++++ INFORMATION SHOWN ++++

(* ===== verification/TokenTables.v ===== *)
(** * The tokenizer: text encodings and tables ([crates/spark-text/src/tokenizer.rs])

    The GPT-2 byte-to-unicode mapping, UTF-8 of single code points, the string table
    (an entry arena with chained power-of-two buckets) and the merge-pair table of the
    byte-level BPE tokenizer.  Texts are lists of bytes.  Lookups are loops over the
    chain of a bucket with as much fuel as the arena has entries. *)

From Stdlib Require Import String.
From S2P Require Import Prelude.

Inductive TokenizerError :=
| InvalidArgument (what : string)
| CapacityExceeded
| NotFound (what : string)
| Io
| Parse (what : string)
| Schema (what : string)
| Duplicate (what : string)
| Internal (what : string).

Definition EMPTY_BUCKET : Z := U32_MAX.

Definition HASH_LOAD_FACTOR : Z := 2.

(** The doubling loop: at most 32 rounds. *)
Fixpoint double_until (fuel : nat) (value power_of_two : Z) : Z :=
  match fuel with
  | O => power_of_two
  | S fuel' =>
      if (power_of_two <? value) && (power_of_two <=? U32_MAX / 2)
      then double_until fuel' value (Z.shiftl power_of_two 1) else power_of_two
  end.

Definition next_power_of_two (value : Z) : Z := double_until 32 value 1.

(** FNV-1a-32 *)
Definition hash_bytes (text : list Z) : Z :=
  foldl (fun hash_value byte => Z.lxor hash_value byte *u32 16777619) 2166136261 text.

Definition hash_token_pair (left_token_id right_token_id : Z) : Z :=
  let hash_value := Z.lxor 2166136261 left_token_id *u32 16777619 in
  Z.lxor hash_value right_token_id *u32 16777619.

(** ** Bytes as code points *)

Definition printable (candidate : Z) : bool :=
  ((33 <=? candidate) && (candidate <=? 126)) || ((161 <=? candidate) && (candidate <=? 172))
  || ((174 <=? candidate) && (candidate <=? 255)).

(** The loop of [byte_to_unicode_code_point]. *)
Fixpoint number_unprintable (byte_value next_code_point : Z) (candidates : list Z) : option Z :=
  match candidates with
  | [] => None
  | candidate :: rest =>
      if printable candidate then number_unprintable byte_value next_code_point rest
      else if candidate =? byte_value then Some next_code_point
      else number_unprintable byte_value (next_code_point +u32 1) rest
  end.

Definition byte_to_unicode_code_point (byte_value : Z) : Z :=
  if printable byte_value then byte_value
  else default byte_value (number_unprintable byte_value 256 (range 0 (byte_value + 1))).

(** The loop of [unicode_code_point_to_byte]. *)
Fixpoint find_unprintable (code_point next_code_point : Z) (candidates : list Z) : option Z :=
  match candidates with
  | [] => None
  | candidate :: rest =>
      if printable candidate then find_unprintable code_point next_code_point rest
      else if code_point =? next_code_point then Some candidate
      else find_unprintable code_point (next_code_point +u32 1) rest
  end.

Definition unicode_code_point_to_byte (code_point : Z) : option Z :=
  if printable code_point then Some code_point else find_unprintable code_point 256 (range 0 256).

(** [text[i]] where the code has checked the bound. *)
Definition byte_at (text : list Z) (i : Z) : Z := default 0 (text !! Z.to_nat i).

(** The code point at a position and the position behind it. *)
Definition read_utf8_code_point (text : list Z) (position : Z) : option (Z * Z) :=
  let len := Z.of_nat (length text) in
  if len <=? position then None else
  let first_byte := byte_at text position in
  let remaining_bytes := len - position in
  let continuation offset := Z.land (byte_at text (position + offset)) 0xc0 =? 0x80 in
  let payload offset := Z.land (byte_at text (position + offset)) 0x3f in
  if first_byte <? 0x80 then Some (first_byte, position + 1)
  else if (Z.land first_byte 0xe0 =? 0xc0) && (2 <=? remaining_bytes) && continuation 1 then
    Some (Z.lor (Z.shiftl (Z.land first_byte 0x1f) 6) (payload 1), position + 2)
  else if (Z.land first_byte 0xf0 =? 0xe0) && (3 <=? remaining_bytes) && continuation 1 && continuation 2 then
    Some (Z.lor (Z.lor (Z.shiftl (Z.land first_byte 0x0f) 12) (Z.shiftl (payload 1) 6)) (payload 2), position + 3)
  else if (Z.land first_byte 0xf8 =? 0xf0) && (4 <=? remaining_bytes) && continuation 1 && continuation 2 && continuation 3 then
    Some (Z.lor (Z.lor (Z.lor (Z.shiftl (Z.land first_byte 0x07) 18) (Z.shiftl (payload 1) 12)) (Z.shiftl (payload 2) 6)) (payload 3),
          position + 4)
  else None.

(** [code_point as u8] keeps the low byte. *)
Definition append_utf8_code_point (destination : list Z) (code_point : Z) : list Z :=
  if code_point <=? 0x7f then destination ++ [code_point]
  else if code_point <=? 0x7ff then
    destination ++ [Z.lor 0xc0 (Z.shiftr code_point 6 mod 256); Z.lor 0x80 (Z.land code_point 0x3f)]
  else
    destination ++ [Z.lor 0xe0 (Z.shiftr code_point 12 mod 256); Z.lor 0x80 (Z.land (Z.shiftr code_point 6) 0x3f);
                    Z.lor 0x80 (Z.land code_point 0x3f)].

(** ** The string table *)

Record StringEntry := mkStringEntry {
  se_text : option (list Z);
  se_value : Z;
  se_next_index : Z;
}.

Record StringTable := mkStringTable {
  st_entries : list StringEntry;
  st_buckets : list Z;
}.

#[export] Instance StringTable_eta : RecordEta StringTable := fun t => mkStringTable (st_entries t) (st_buckets t).

(** [StringTable::with_entry_count] *)
Definition strings_with_entry_count (entry_count : Z) : StringTable :=
  if entry_count =? 0 then mkStringTable [] [] else
  let bucket_count := next_power_of_two (u32 entry_count *u32 HASH_LOAD_FACTOR +u32 1) in
  mkStringTable [] (replicate (Z.to_nat bucket_count) EMPTY_BUCKET).

Definition text_is (text : list Z) (o : option (list Z)) : bool :=
  match o with Some entry_text => bool_decide (entry_text = text) | None => false end.

(** [StringTable::find] *)
Definition find_string {St E} (t : StringTable) (text : list Z) : M St E (option StringEntry) :=
  if Z.of_nat (length (st_buckets t)) =? 0 then ret None else
  let! first := index (st_buckets t) (Z.land (hash_bytes text) (Z.of_nat (length (st_buckets t)) - 1)) in
  loop (S (length (st_entries t))) (fun entry_index =>
    if entry_index =? EMPTY_BUCKET then ret (Break None) else
    let! entry := index (st_entries t) entry_index in
    if text_is text (se_text entry) then ret (Break (Some entry)) else ret (Continue (se_next_index entry))) first.

(** [StringTable::insert] *)
Definition insert_string (text : list Z) (value : Z) : M StringTable TokenizerError unit :=
  let! t := gets id in
  if Z.of_nat (length (st_buckets t)) =? 0 then throw (InvalidArgument "string table not allocated") else
  let! found := find_string t text in
  match found with
  | Some _ => throw (Duplicate "string table entry")
  | None =>
      let bucket_index := Z.land (hash_bytes text) (Z.of_nat (length (st_buckets t)) - 1) in
      let entry_index := u32 (Z.of_nat (length (st_entries t))) in
      let! head := index (st_buckets t) bucket_index in
      modify (fun t => t <| st_entries := st_entries t ++ [mkStringEntry (Some text) value head] |>
                         <| st_buckets := upd_nth bucket_index (fun _ => entry_index) (st_buckets t) |>)
  end.

Definition push_empty_slot {E} : M StringTable E unit :=
  modify (fun t => t <| st_entries := st_entries t ++ [mkStringEntry None 0 EMPTY_BUCKET] |>).

(** ** The merge-pair table *)

Record FastMergePair := mkMergePair {
  mp_left_token_id : Z;
  mp_right_token_id : Z;
  mp_merged_token_id : Z;
  mp_rank : Z;
}.

Record MergePairTable := mkMergePairTable {
  mt_pairs : list FastMergePair;
  mt_next_indices : list Z;
  mt_buckets : list Z;
}.

#[export] Instance MergePairTable_eta : RecordEta MergePairTable := fun t =>
  mkMergePairTable (mt_pairs t) (mt_next_indices t) (mt_buckets t).

(** [MergePairTable::with_entry_count] *)
Definition pairs_with_entry_count (entry_count : Z) : MergePairTable :=
  if entry_count =? 0 then mkMergePairTable [] [] [] else
  let bucket_count := next_power_of_two (u32 entry_count *u32 HASH_LOAD_FACTOR +u32 1) in
  mkMergePairTable [] [] (replicate (Z.to_nat bucket_count) EMPTY_BUCKET).

(** [MergePairTable::find] *)
Definition find_pair {St E} (t : MergePairTable) (left_token_id right_token_id : Z) : M St E (option FastMergePair) :=
  if Z.of_nat (length (mt_buckets t)) =? 0 then ret None else
  let! first := index (mt_buckets t) (Z.land (hash_token_pair left_token_id right_token_id) (Z.of_nat (length (mt_buckets t)) - 1)) in
  loop (S (length (mt_pairs t))) (fun entry_index =>
    if entry_index =? EMPTY_BUCKET then ret (Break None) else
    let! entry := index (mt_pairs t) entry_index in
    if (mp_left_token_id entry =? left_token_id) && (mp_right_token_id entry =? right_token_id)
    then ret (Break (Some entry))
    else let! next := index (mt_next_indices t) entry_index in ret (Continue next)) first.

(** [MergePairTable::insert] *)
Definition insert_pair (pair : FastMergePair) : M MergePairTable TokenizerError unit :=
  let! t := gets id in
  if Z.of_nat (length (mt_buckets t)) =? 0 then throw (InvalidArgument "merge pair table not allocated") else
  let! found := find_pair t (mp_left_token_id pair) (mp_right_token_id pair) in
  match found with
  | Some _ => throw (Duplicate "merge pair")
  | None =>
      let bucket_index := Z.land (hash_token_pair (mp_left_token_id pair) (mp_right_token_id pair)) (Z.of_nat (length (mt_buckets t)) - 1) in
      let entry_index := u32 (Z.of_nat (length (mt_pairs t))) in
      let! head := index (mt_buckets t) bucket_index in
      modify (fun t => t <| mt_pairs := mt_pairs t ++ [pair] |> <| mt_next_indices := mt_next_indices t ++ [head] |>
                         <| mt_buckets := upd_nth bucket_index (fun _ => entry_index) (mt_buckets t) |>)
  end.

++++

Retype word for word everything in the listing above from the line that holds "else if (Z.land first_byte 0xf0" down to the line that holds "(** [code_point as u8] keeps the low byte. *)". Keep both end lines and leave out the rest.

  else if (Z.land first_byte 0xf0 =? 0xe0) && (3 <=? remaining_bytes) && continuation 1 && continuation 2 then
    Some (Z.lor (Z.lor (Z.shiftl (Z.land first_byte 0x0f) 12) (Z.shiftl (payload 1) 6)) (payload 2), position + 3)
  else if (Z.land first_byte 0xf8 =? 0xf0) && (4 <=? remaining_bytes) && continuation 1 && continuation 2 && continuation 3 then
    Some (Z.lor (Z.lor (Z.lor (Z.shiftl (Z.land first_byte 0x07) 18) (Z.shiftl (payload 1) 12)) (Z.shiftl (payload 2) 6)) (payload 3),
          position + 4)
  else None.

(** [code_point as u8] keeps the low byte. *)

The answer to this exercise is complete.